Task -
Using the listing below, set down each line from the line containing "change (Z.of_nat 0) with 0." through the line containing "forceRefetchInterval n < Since", both ends included, exactly and with nothing added.

Data supplied -
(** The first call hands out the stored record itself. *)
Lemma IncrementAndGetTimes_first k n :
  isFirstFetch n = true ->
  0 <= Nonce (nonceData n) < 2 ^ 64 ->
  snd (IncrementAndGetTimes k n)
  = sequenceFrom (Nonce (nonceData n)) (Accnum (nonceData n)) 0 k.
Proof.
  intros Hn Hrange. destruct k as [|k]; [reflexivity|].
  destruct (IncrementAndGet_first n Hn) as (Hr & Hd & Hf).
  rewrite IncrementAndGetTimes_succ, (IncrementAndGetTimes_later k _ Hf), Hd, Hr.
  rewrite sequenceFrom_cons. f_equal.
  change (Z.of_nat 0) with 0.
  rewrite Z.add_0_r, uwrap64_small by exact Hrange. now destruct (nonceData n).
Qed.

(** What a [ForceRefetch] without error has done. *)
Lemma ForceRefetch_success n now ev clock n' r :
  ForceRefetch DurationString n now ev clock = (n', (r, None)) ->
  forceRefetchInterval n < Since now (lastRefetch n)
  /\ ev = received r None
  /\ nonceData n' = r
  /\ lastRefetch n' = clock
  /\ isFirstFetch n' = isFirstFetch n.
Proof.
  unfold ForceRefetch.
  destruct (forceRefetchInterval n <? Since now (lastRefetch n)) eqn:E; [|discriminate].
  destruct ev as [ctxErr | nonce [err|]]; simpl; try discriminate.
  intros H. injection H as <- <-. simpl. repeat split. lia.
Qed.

Written solution -
  change (Z.of_nat 0) with 0.
  rewrite Z.add_0_r, uwrap64_small by exact Hrange. now destruct (nonceData n).
Qed.

(** What a [ForceRefetch] without error has done. *)
Lemma ForceRefetch_success n now ev clock n' r :
  ForceRefetch DurationString n now ev clock = (n', (r, None)) ->
  forceRefetchInterval n < Since now (lastRefetch n)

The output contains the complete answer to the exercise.